When Gus McLachlan joined Boral Australia early this year as the new Executive General Manager, People, he brought with him almost 40 years of experience in the Australian Army.
Four weeks after taking on the role, Gus found himself in the middle of the company’s response to COVID-19, drawing on his experience as a commander in Afghanistan and his time seconded to the Pentagon, in Washington DC, on this new and very different mission.
Tell us about your career before you joined Boral?
I joined the Army straight from school, thinking I would do just a few years to help my single Mum by paying my own way through university. I finished an amazing career 37 years later!
During my time in the Army, I headed Forces Command, which is the area responsible for training, as well as being Head of Army Modernisation, where I worked closely with industry to kick off a major recapitalisation of Army equipment and systems network.
I was also Chief of Staff to the Chief of the Defence Force and was selected to represent Australia on placement in the Pentagon where I worked on the first Defence Review by the Obama Administration.
Much more challenging at a personal level was a 12-month tour in Afghanistan where I was responsible for planning and executing the draw-down of Coalition forces while maintaining security and transitioning authority to the Afghan Army.
I loved serving my country.
Having spent time working leaders such as Barrack Obama, John Howard and Julia Gillard, what attracted you to the role at Boral?
It might sound corny, but I wanted to work for an organisation that shared my values. Boral is an important, Australian company that is helping build Australia, contributing to our growth, to regional and rural areas, and that cares about its people.

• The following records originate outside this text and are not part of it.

(* ===== verification/MasterSafety.v ===== *)
(** * Safety of the master state machine (crate bacnet-mstp-core)

    The invariant every method of [MasterCore] keeps, over any [QueueStorage]: at most one frame
    of this station's waits or is on the wire, no debug assertion fires, every frame the core builds
    encodes, and the core always has a next deadline. *)

From S2P Require Import Prelude Time Npdu Crc Sink Cobs Frame Stream Config Counters Actions Queue.
From S2P Require Import Master.
Open Scope time_scope.

(** ** Frames the core builds *)

(** A frame this station may send: a standard one of at most 501 octets, or an extended one of up to
    1497 when they are on. *)
Definition sendable (cf : MstpCoreConfig) (f : Frame) : Prop :=
  let t := frame_type (header f) in
  source (header f) = station cf /\ is_proprietary t = false /\
  ((is_cobs t = false /\ (length (data f) <= MAX_STANDARD_MPDU_DATA)%nat /\
    (data f = [] \/ allows_data t = true)) \/
   (is_extended_data t = true /\ allows_data t = true /\ extended_frames cf = true /\
    (0 < length (data f) <= MAX_EXTENDED_MPDU_DATA)%nat)).
(** The frame buffer holds any such frame. *)
Definition roomy (cf : MstpCoreConfig) (n : nat) : Prop :=
  (MAX_STANDARD_FRAME_LENGTH <= n)%nat /\
  (extended_frames cf = true -> (MAX_EXTENDED_FRAME_LENGTH <= n)%nat).

Lemma extended_is_cobs t : is_extended_data t = true -> is_cobs t = true.
Proof. unfold is_extended_data, is_cobs. lia. Qed.

Lemma sendable_length cf f : valid_config cf -> sendable cf f ->
  exists n, checked_length f = Ok n /\
    forall m, roomy cf m -> (length (wire f) <= m)%nat.
Proof.
  intros Hv (Hs & Hp & H). pose proof (valid_addresses _ Hv) as Ha.
  assert (Hsrc : source (header f) <> BROADCAST_MAC) by (rewrite Hs; unfold BROADCAST_MAC; lia).
  unfold checked_length. rewrite Hp, andb_false_r.
  destruct H as [(Hc & Hl & Hd)|(Hx & Hd & He & Hl)].
  - rewrite Hc. exists (length (data f)). split.
    + rewrite (proj2 (check_header_fields_ok _ _ _)) by (split; [done|right; done]). cbn [rbind].
      destruct Hd as [->| ->]; [done|]. by rewrite andb_false_r.
    + intros m [Hm _]. rewrite length_wire. unfold length_field. rewrite Hc. unfold wire_length.
      unfold MAX_STANDARD_FRAME_LENGTH, MAX_STANDARD_MPDU_DATA, DATA_OFFSET, TRAILER_LENGTH in *.
      case_decide; lia.
  - pose proof (extended_is_cobs _ Hx) as Hc. rewrite Hc. exists (frame_length (data f)).
    pose proof (cobs_encode_length (data f)) as Hb. pose proof (frame_length_encode (data f)) as Hf.
    assert (Hq : (length (data f) / 254 <= 5)%nat).
    { transitivity (1497 / 254)%nat; [|apply (bool_decide_unpack _); vm_compute; exact I].
      apply Nat.Div0.div_le_mono. apply Hl. }
    unfold MAX_EXTENDED_MPDU_DATA in Hl. split.
    + rewrite (proj2 (check_header_fields_ok _ _ _)).
      * cbn [rbind]. by rewrite Hd, andb_false_r.
      * split; [done|]. left. unfold MIN_COBS_LENGTH, MAX_COBS_LENGTH. split_and!; [done|lia|lia|done].
    + intros m [_ Hm]. specialize (Hm He). rewrite length_wire. unfold length_field. rewrite Hc.
      unfold wire_length. change MAX_EXTENDED_FRAME_LENGTH with 1516%nat in Hm.
      change DATA_OFFSET with 8%nat. unfold TRAILER_LENGTH. case_decide; lia.
Qed.

Lemma encode_into_fits f n out : checked_length f = Ok n -> (length (wire f) <= length out)%nat ->
  exists buf, encode_into f out = (buf, Ok (length (wire f))) /\
    take (length (wire f)) buf = wire f /\ length buf = length out.
Proof.
  intros Hc Hl. unfold encode_into. set (s0 := {| slice_buf := out; slice_pos := 0 |}).
  assert (Hr : no_room s0 (length (wire f)) = None).
  { unfold no_room. change (remaining_capacity s0) with (Some (length out - 0)%nat).
    rewrite Nat.sub_0_r, decide_False by lia. done. }
  pose proof (encode_to_sink_step f n s0 Hc Hr) as Hs.
  destruct (encode_to_sink f s0) as [s' [m|e]]; cbn [step_ok] in Hs.
  - destruct Hs as [-> [C R]]. exists (slice_buf s'). split; [done|].
    change (take (slice_pos s') (slice_buf s') = wire f) in C.
    change (Some (slice_room s') = Some (length out - 0 - length (wire f))%nat) in R.
    apply (inj Some) in R. unfold slice_room in R.
    pose proof (f_equal length C) as L. rewrite length_take in L.
    destruct (decide (slice_pos s' <= length (slice_buf s'))%nat) as [Hp|Hp].
    + rewrite Nat.min_l in L by lia. rewrite <-L, C. split; [done|lia].
    + rewrite Nat.min_r in L by lia. rewrite take_ge in * by lia. split; [done|lia].
  - destruct Hs as [_ Hs]. specialize (Hs (length out - 0)%nat eq_refl). lia.
Qed.

(** ** The invariant *)

Section Safety.
Context {Q : Type} `{QS : QueueStorage Q}.
Abbreviation Core := (MasterCore Q).

(** What the methods below the handlers never change. *)
Definition stable (c c' : Core) : Prop :=
  config c' = config c /\ decoder c' = decoder c /\ last_now c <= last_now c' /\
  last_octet c' = last_octet c /\ parser_partial c' = parser_partial c.
Lemma stable_refl c : stable c c.
Proof. unfold stable. by split_and!. Qed.
Lemma stable_trans c1 c2 c3 : stable c1 c2 -> stable c2 c3 -> stable c1 c3.
Proof. unfold stable. intros (? & ? & ? & ? & ?) (? & ? & ? & ? & ?). split_and!; congruence || lia. Qed.

(** The configuration is valid, the buffers hold what is put into them, and nothing has gone wrong. *)
Definition env (c : Core) : Prop :=
  valid_config (config c) /\ roomy (config c) (length (aq_frame (actions c))) /\
  wf_actions (actions c) /\ aq_asserts (actions c) = true /\ asserts c = true /\
  internal_errors (counters c) = 0 /\ 0 <= token_count c.
(** No frame of this station's waits or is on the wire. *)
Definition quiet (c : Core) : Prop :=
  pending_send c = None /\ active_transmit c = None /\ aq_transmit (actions c) = None.
(** The frame buffer holds a whole frame this station may send. *)
Definition holds (c : Core) : Prop :=
  exists f, sendable (config c) f /\ aq_current_frame (actions c) = wire f.
(** Answers lead back to IDLE. *)
Definition post_ok (p : PendingSend) : Prop := forall w, ps_origin p = Answer w -> ps_post p = PostIdle.

(** A frame waits, or is with the adapter and waits for its start to be confirmed, or is on the
    wire; there is one at most, and a transmit not yet polled is that one's. *)
Definition tx_ok (c : Core) : Prop :=
  match active_transmit c, pending_send c with
  | None, None => aq_transmit (actions c) = None
  | None, Some p => aq_transmit (actions c) = None /\ holds c /\ post_ok p
  | Some tx, Some p => started tx = false /\ tx_post tx = ps_post p /\ holds c /\ post_ok p /\
      forall t, aq_transmit (actions c) = Some t -> qt_id t = tx_id tx
  | Some tx, None => started tx = true /\ aq_transmit (actions c) = None /\ holds c
  end.
(** A waiting frame starts no sooner than T_turnaround after the last activity. *)
Definition early (c : Core) : Prop := forall p, pending_send c = Some p ->
  ps_earliest p = last_activity c +: t_turnaround (config c).
(** This station owes an answer: the application has not decided, or the answer waits or is on
    the wire. *)
Definition answering (c : Core) : Prop :=
  pending_request c <> None \/
  (exists p w, pending_send c = Some p /\ ps_origin p = Answer w) \/
  (exists tx, active_transmit c = Some tx /\ started tx = true /\ tx_post tx = PostIdle).
Definition req_ok (c : Core) : Prop :=
  pending_request c <> None -> state c = AnswerDataRequest /\ quiet c.
Definition busy_ok (c : Core) : Prop :=
  pending_token c = true \/ state c = AnswerDataRequest -> answering c.
(** Something will happen next. *)
Definition live (c : Core) : Prop :=
  match active_transmit c, pending_send c with
  | Some _, _ => True
  | None, Some p => protocol_deadline c = Some (pending_deadline p)
  | None, None => protocol_deadline c <> None
  end.

Definition Inv (c : Core) : Prop :=
  env c /\ tx_ok c /\ early c /\ req_ok c /\ busy_ok c /\ live c.
(** The invariant outside a transmission, with no request and no remembered Token. *)
Definition Calm (c : Core) : Prop :=
  Inv c /\ pending_request c = None /\ pending_token c = false /\ transmitting c = false.
(** No frame in hand, so that one can be made. *)
Definition Ready (c : Core) : Prop :=
  env c /\ quiet c /\ pending_request c = None /\ pending_token c = false.

Lemma env_set_state c s : env c -> env (set_state c s).
Proof. unfold set_state. by case_decide. Qed.
Lemma set_state_same c s :
  let c' := set_state c s in
  state c' = s /\ stable c c' /\ actions c' = actions c /\ pending_send c' = pending_send c /\
  active_transmit c' = active_transmit c /\ pending_request c' = pending_request c /\
  pending_token c' = pending_token c /\ protocol_deadline c' = protocol_deadline c /\
  last_activity c' = last_activity c /\ token_count c' = token_count c /\
  sole_master c' = sole_master c.
Proof. unfold set_state. by case_decide. Qed.
Lemma Ready_set_state c s : Ready c -> Ready (set_state c s).
Proof. intros (He & Hr). split; [by apply env_set_state|]. unfold set_state. by case_decide. Qed.
Lemma Calm_set_state c s : Calm c -> s <> AnswerDataRequest -> Calm (set_state c s).
Proof.
  intros ((He & Ht & Hy & Hq & Hb & Hl) & Hr & Hp & Hx) Hs. unfold set_state. case_decide as E; [done|].
  refine (conj (conj He (conj Ht (conj Hy (conj _ (conj _ Hl))))) (conj Hr (conj Hp Hx))).
  - intros H. by destruct H.
  - intros [H|H]; [change (pending_token c = true) in H; congruence|done].
Qed.
Lemma stable_set_state c s : stable c (set_state c s).
Proof. unfold set_state. by case_decide. Qed.
Hint Resolve stable_refl stable_set_state Ready_set_state : core.
(* ===== verification/MasterTheorems.v ===== *)
(** * What the master state machine guarantees (crate bacnet-mstp-core)

    The claims about [MasterCore]: safety and liveness of every reachable core, what a confirmed start
    promises, termination of its loops and of its one cycle of calls, and the timing of answers and
    of token generation. *)

From S2P Require Import Prelude Time Npdu Crc Sink Cobs Frame Stream Config Counters Actions Queue.
From S2P Require Import Master MasterSafety.
Open Scope time_scope.

(** ** The example core can be reached *)

Lemma example_core_reachable c : example_core = Some c -> core_reachable c.
Proof.
  unfold example_core, storage_with_queues.
  destruct (action_buffers_new 8 501 MAX_STANDARD_FRAME_LENGTH) as [b|] eqn:Eb; [|done].
  cbn [fmap option_fmap option_map]. unfold master_new. cbn [st_queues st_actions st_rx].
  destruct (from_parts _ _ _ _ _) as [c'|] eqn:Ec; [|done]. intros [= <-].
  eapply core_built; [|exact Eb|exact Ec]. apply (bool_decide_unpack _). vm_compute. exact I.
Qed.
(** Half a second of silence makes it generate a token: its first poll is with the adapter. *)
Definition example_polling : option (MasterCore FixedQueues) :=
  (fun c => core_step (core_step (core_step c (InDeadline 500000000)) InPoll) InPoll) <$> example_core.
Lemma example_polling_reachable c : example_polling = Some c -> core_reachable c.
Proof.
  unfold example_polling. destruct example_core as [c0|] eqn:E; [|done]. intros E'.
  apply (inj Some) in E'. subst c.
  by apply core_stepped, core_stepped, core_stepped, example_core_reachable.
Qed.
Ltac with_example Hr :=
  let c := fresh "c" in let E := fresh "E" in
  destruct example_polling as [c|] eqn:E; [|vm_compute in E; discriminate E];
  pose proof (example_polling_reachable c E) as Hr.
(** [Bvll::function] (bacnet-bip-codec/src/message.rs) *)
Definition bvll_function (m : Bvll) : BvlcFunction :=
  match m with
  | BvlcResultMsg _ => BVLC_RESULT
  | WriteBroadcastDistributionTable _ => WRITE_BROADCAST_DISTRIBUTION_TABLE
  | ReadBroadcastDistributionTable => READ_BROADCAST_DISTRIBUTION_TABLE
  | ReadBroadcastDistributionTableAck _ => READ_BROADCAST_DISTRIBUTION_TABLE_ACK
  | ForwardedNpdu _ _ => FORWARDED_NPDU
  | RegisterForeignDevice _ => REGISTER_FOREIGN_DEVICE
  | ReadForeignDeviceTable => READ_FOREIGN_DEVICE_TABLE
  | ReadForeignDeviceTableAck _ => READ_FOREIGN_DEVICE_TABLE_ACK
  | DeleteForeignDeviceTableEntry _ => DELETE_FOREIGN_DEVICE_TABLE_ENTRY
  | DistributeBroadcastToNetwork _ => DISTRIBUTE_BROADCAST_TO_NETWORK
  | OriginalUnicastNpdu _ => ORIGINAL_UNICAST_NPDU
  | OriginalBroadcastNpdu _ => ORIGINAL_BROADCAST_NPDU
  end.
(** [Bvll::npdu] (bacnet-bip-codec/src/message.rs) *)
Definition bvll_npdu (m : Bvll) : option bytes :=
  match m with
  | ForwardedNpdu _ npdu | DistributeBroadcastToNetwork npdu
  | OriginalUnicastNpdu npdu | OriginalBroadcastNpdu npdu => Some npdu
  | _ => None
  end.
(** [Bvll::origin] (bacnet-bip-codec/src/message.rs) *)
Definition bvll_origin (m : Bvll) : option SocketAddrV4 :=
  match m with ForwardedNpdu origin _ => Some origin | _ => None end.
(** [Bvll::payload_length] (bacnet-bip-codec/src/message.rs) *)
Definition bvll_payload_length (m : Bvll) : nat :=
  match m with
  | BvlcResultMsg _ | RegisterForeignDevice _ => 2
  | ReadBroadcastDistributionTable | ReadForeignDeviceTable => 0
  | WriteBroadcastDistributionTable table | ReadBroadcastDistributionTableAck table =>
      entries_wire_length table
  | ReadForeignDeviceTableAck table => entries_wire_length table
  | DeleteForeignDeviceTableEntry _ => 6
  | ForwardedNpdu _ npdu => 6 + length npdu
  | DistributeBroadcastToNetwork npdu | OriginalUnicastNpdu npdu | OriginalBroadcastNpdu npdu =>
      length npdu
  end.
(** [Bvll::encoded_len] (bacnet-bip-codec/src/message.rs) *)
Definition bvll_encoded_len (m : Bvll) : Result nat BvllError :=
  let refused :=
    match m with
    | BvlcResultMsg code => if negb (result_is_defined code) then Some (UndefinedResultCode code) else None
    | _ => None
    end in
  match refused with
  | Some e => Err e
  | None =>
      let len := (BVLL_HEADER_LENGTH + bvll_payload_length m)%nat in
      if MAX_BVLL_LENGTH <? Z.of_nat len then Err (BvllTooLong len) else Ok len
  end.
(** The writes after the header, in order.
    [Bvll::encode_to_sink] (bacnet-bip-codec/src/message.rs:343-361) *)
Definition bvll_payload_chunks (m : Bvll) : list bytes :=
  match m with
  | BvlcResultMsg code => [to_be16 code]
  | RegisterForeignDevice ttl => [to_be16 ttl]
  | ReadBroadcastDistributionTable | ReadForeignDeviceTable => []
  | WriteBroadcastDistributionTable table | ReadBroadcastDistributionTableAck table => entries_chunks table
  | ReadForeignDeviceTableAck table => entries_chunks table
  | DeleteForeignDeviceTableEntry address => [address_to_octets address]
  | ForwardedNpdu origin npdu => [address_to_octets origin; npdu]
  | DistributeBroadcastToNetwork npdu | OriginalUnicastNpdu npdu | OriginalBroadcastNpdu npdu => [npdu]
  end.
(** [Bvll::encode_to_sink] (bacnet-bip-codec/src/message.rs) *)
Definition bvll_encode_to_sink {S} `{FrameSink S} (m : Bvll) (sink : S) : S * Result nat BvllError :=
  match bvll_encoded_len m with
  | Err e => (sink, Err e)
  | Ok len =>
      checked_write BvllBufferExhausted len
        ((BVLC_TYPE_BIP :: bvll_function m :: to_be16 (Z.of_nat len)) :: bvll_payload_chunks m) sink
  end.
(** The buffer after the call, and the result.
    [Bvll::encode_into] (bacnet-bip-codec/src/message.rs) *)
Definition bvll_encode_into (m : Bvll) (output : bytes) : bytes * Result nat BvllError :=
  let '(sink, r) := bvll_encode_to_sink m {| slice_buf := output; slice_pos := 0 |} in
  (slice_buf sink, r).

(** ** Equality of messages *)

#[export] Instance Entries_equiv {T} `{TableEntry T} : Equiv (Entries T) := entries_eq.
#[export] Instance Entries_equivalence {T} `{TableEntry T} : Equivalence (≡@{Entries T}).
Proof. split; unfold equiv, Entries_equiv, entries_eq; repeat intro; congruence. Qed.
(** The derived [PartialEq]: field by field, with a table's own equality.
    [PartialEq for Bvll] (bacnet-bip-codec/src/message.rs:175-175) *)
Definition bvll_eq (m m' : Bvll) : Prop :=
  match m, m' with
  | WriteBroadcastDistributionTable a, WriteBroadcastDistributionTable b => a ≡ b
  | ReadBroadcastDistributionTableAck a, ReadBroadcastDistributionTableAck b => a ≡ b
  | ReadForeignDeviceTableAck a, ReadForeignDeviceTableAck b => a ≡ b
  | _, _ => m = m'
  end.
#[export] Instance Bvll_equiv : Equiv Bvll := bvll_eq.
#[export] Instance Bvll_equivalence : Equivalence (≡@{Bvll}).
Proof.
  split; unfold equiv, Bvll_equiv.
  - by intros [].
  - intros [] []; cbn; intros H; (done || by rewrite H).
  - intros [] [] []; cbn; intros H1 H2; simplify_eq; (done || by rewrite H1).
Qed.
#[export] Instance entries_len_proper {T} `{TableEntry T} : Proper ((≡@{Entries T}) ==> (=)) entries_len.
Proof.
  intros a b H'. unfold equiv, Entries_equiv, entries_eq in H'. apply (f_equal length) in H'.
  destruct a, b; cbn in *; by rewrite ?length_map in H'.
Qed.
(** Equal messages take the same room. *)
#[export] Instance bvll_encoded_len_proper : Proper ((≡@{Bvll}) ==> (=)) bvll_encoded_len.
Proof.
  intros m m' H. unfold equiv, Bvll_equiv in H.
  destruct m, m'; cbv beta iota delta [bvll_eq] in H; simplify_eq; try done;
    unfold bvll_encoded_len, bvll_payload_length, entries_wire_length; by rewrite (entries_len_proper _ _ H).
Qed.

(** ** Well-formed messages *)

Definition wf_sa (a : SocketAddrV4) : Prop := is_u32 (sa_ip a) /\ is_u16 (sa_port a).
(** What an entry type promises: its ten octets hold it, and hold nothing else. *)
Class TableEntryLaws (T : Type) `{TableEntry T} := {
  wf_entry : T -> Prop;
  length_to_wire e : length (to_wire e) = ENTRY_LENGTH;
  to_wire_wf e : wf_entry e -> wf_bytes (to_wire e);
  from_to_wire e : wf_entry e -> from_wire (to_wire e) = e;
  from_wire_wf o : length o = ENTRY_LENGTH -> wf_bytes o -> wf_entry (from_wire o);
  to_from_wire o : length o = ENTRY_LENGTH -> wf_bytes o -> to_wire (from_wire o) = o
}.
Definition wf_entries {T} `{TableEntryLaws T} (e : Entries T) : Prop :=
  match e with
  | EntriesWire l => Forall (fun o => length o = ENTRY_LENGTH /\ wf_bytes o) l
  | EntriesTyped l => Forall wf_entry l
  end.

Lemma ipv4_octets_new a b c d : is_u8 a -> is_u8 b -> is_u8 c -> is_u8 d ->
  ipv4_octets (ipv4_new a b c d) = [a; b; c; d].
Proof.
  unfold ipv4_octets, ipv4_new, is_u8, U8_MAX. intros.
  f_equal; [divmod|f_equal; [divmod|f_equal; [divmod|f_equal; divmod]]].
Qed.
Lemma ipv4_new_octets ip : is_u32 ip ->
  ipv4_new (ip / 16777216) (ip / 65536 mod 256) (ip / 256 mod 256) (ip mod 256) = ip.
Proof. unfold ipv4_new, is_u32, U32_MAX. intros. divmod. Qed.
Lemma ipv4_octets_wf ip : is_u32 ip -> wf_bytes (ipv4_octets ip).
Proof. unfold ipv4_octets, is_u32, is_u8, U32_MAX, U8_MAX. intros. repeat constructor; divmod. Qed.
Lemma ipv4_new_u32 a b c d : is_u8 a -> is_u8 b -> is_u8 c -> is_u8 d -> is_u32 (ipv4_new a b c d).
Proof. unfold ipv4_new. width. Qed.
Lemma address_to_octets_wf a : wf_sa a -> wf_bytes (address_to_octets a).
Proof. intros []. apply Forall_app; split; [by apply ipv4_octets_wf|auto with bac]. Qed.
Lemma address_from_octets_wf a b c d h l : is_u8 a -> is_u8 b -> is_u8 c -> is_u8 d -> is_u8 h -> is_u8 l ->
  wf_sa (address_from_octets a b c d h l).
Proof. intros. split; [by apply ipv4_new_u32|by apply from_be16_u16]. Qed.
Lemma address_to_from a b c d h l : is_u8 a -> is_u8 b -> is_u8 c -> is_u8 d -> is_u8 h -> is_u8 l ->
  address_to_octets (address_from_octets a b c d h l) = [a; b; c; d; h; l].
Proof.
  intros. unfold address_to_octets, address_from_octets. cbn [sa_ip sa_port].
  by rewrite ipv4_octets_new, to_from_be16.
Qed.
(** An address read back from its octets, wherever they are matched. *)
Lemma address_read_back a : wf_sa a ->
  address_from_octets (sa_ip a / 16777216) (sa_ip a / 65536 mod 256) (sa_ip a / 256 mod 256)
    (sa_ip a mod 256) (sa_port a / 256) (sa_port a mod 256) = a.
Proof.
  intros []. unfold address_from_octets. rewrite ipv4_new_octets, from_to_be16 by done. by destruct a.
Qed.
Ltac ten_octets o :=
  do 10 (destruct o as [|? o]; [done|]); destruct o; [|done];
  repeat match goal with H : Forall _ (_ :: _) |- _ => apply Forall_cons in H as [? ?] end.
#[export] Instance BdtEntry_laws : TableEntryLaws BdtEntry.
Proof.
  refine {| wf_entry e := wf_sa (bdt_address e) /\ is_u32 (bdt_mask e) |}.
  - done.
  - intros e [? ?]. apply Forall_app; split; [by apply address_to_octets_wf|by apply ipv4_octets_wf].
  - intros [a m] [Ha Hm]. cbn [from_wire to_wire BdtEntry_TableEntry bdt_address bdt_mask] in *.
    unfold bdt_from_octets, bdt_to_octets, address_to_octets, ipv4_octets, to_be16.
    cbn [app nth bdt_address bdt_mask]. by rewrite address_read_back, ipv4_new_octets.
  - intros o Hl Hw. ten_octets o. cbn. split; [by apply address_from_octets_wf|by apply ipv4_new_u32].
  - intros o Hl Hw. ten_octets o. cbn [from_wire to_wire BdtEntry_TableEntry].
    unfold bdt_to_octets, bdt_from_octets. cbn [bdt_address bdt_mask nth].
    rewrite ipv4_octets_new by done. by rewrite address_to_from.
Defined.
#[export] Instance FdtEntry_laws : TableEntryLaws FdtEntry.
Proof.
  refine {| wf_entry e := wf_sa (fdt_address e) /\ is_u16 (fdt_ttl e) /\ is_u16 (fdt_remaining e) |}.
  - done.
  - intros e (? & ? & ?). apply Forall_app; split; [by apply address_to_octets_wf|].
    apply Forall_app; auto with bac.
  - intros [a t r] (Ha & Ht & Hr). cbn [from_wire to_wire FdtEntry_TableEntry fdt_address fdt_ttl fdt_remaining] in *.
    unfold fdt_from_octets, fdt_to_octets, address_to_octets, ipv4_octets, to_be16.
    cbn [app nth fdt_address fdt_ttl fdt_remaining]. by rewrite address_read_back, !from_to_be16.
  - intros o Hl Hw. ten_octets o. cbn. split_and!; [by apply address_from_octets_wf|by apply from_be16_u16..].
  - intros o Hl Hw. ten_octets o. cbn [from_wire to_wire FdtEntry_TableEntry].
    unfold fdt_to_octets, fdt_from_octets. cbn [fdt_address fdt_ttl fdt_remaining nth].
    rewrite !to_from_be16 by done. by rewrite address_to_from.
Defined.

What do you think the military taught you that applies to your role with Boral?
The ability to help unlock the potential – the discretionary effort – of our people. Most of us give about 80 percent of our effort in most roles, which is usually enough to do a reasonable job.
But we keep the other 20 percent - our discretionary effort - to be applied where we choose. The best way to unlock that 20 per cent and have people apply all of their creativity and their capacity, whether it is in the Army or at Boral, is through good leadership.
What were your first impressions about Boral’s culture?
I knew I had made the right decision to join the Boral team when I saw the way the company responded to the bush fire emergency. For example, the immediate decision Boral took to extend paid leave to volunteer firefighters . Or the provision of water to firefighters and the access to our properties for wildlife recovery. This all confirmed I was joining a company with the right values.
How has Boral adapted to the new COVID 19 reality?
We came together early as a company, even when we did not have all the information we needed about the virus – no one did. But this meant we could move quickly and efficiently, and some weeks down the road, the planning we did back then has held up well.
Importantly, we got good, trustworthy information to our people in the middle of a lot of noise and confusion. And our focus on the basics - hygiene and physical distancing - helped ensure our industry retained the confidence of the various governments, which means we have been able to continue to operate.
We have been open and honest with our people throughout the pandemic response, doing all we can to preserve work opportunities.
What is the best piece of advice you have been given?
My boss when I was a young leader told me to get off my backside and propose to my now wife. It showed he cared more about me than just on the work level. I have been happily married for 30 years!
And what advice would you give a young colleague just starting their career at Boral?
Do the best you can on every task, every day. Your efforts will be recognised.
Do you have any personal heroes, or people who have inspired you?
I was lucky enough to meet President Obama, Prime Ministers John Howard and Julia Gillard and military leaders like Peter Cosgrove and David Hurley. All inspired me and taught me something about leadership.
But at a more personal level my sister is a cancer doctor and I am in awe of her strength and compassion. And I will always appreciate what my wife contributed to our family and our nation as a military spouse.
How do you spend your spare time?
I am a bit of a nerdy science fiction reader. I love innovation and creativity and am involved with some start-up technology companies. I still try and keep fit, so I swim and paddle a surf ski when I can. And I’m happy to confess I love yoga as a way to stretch and be mindful.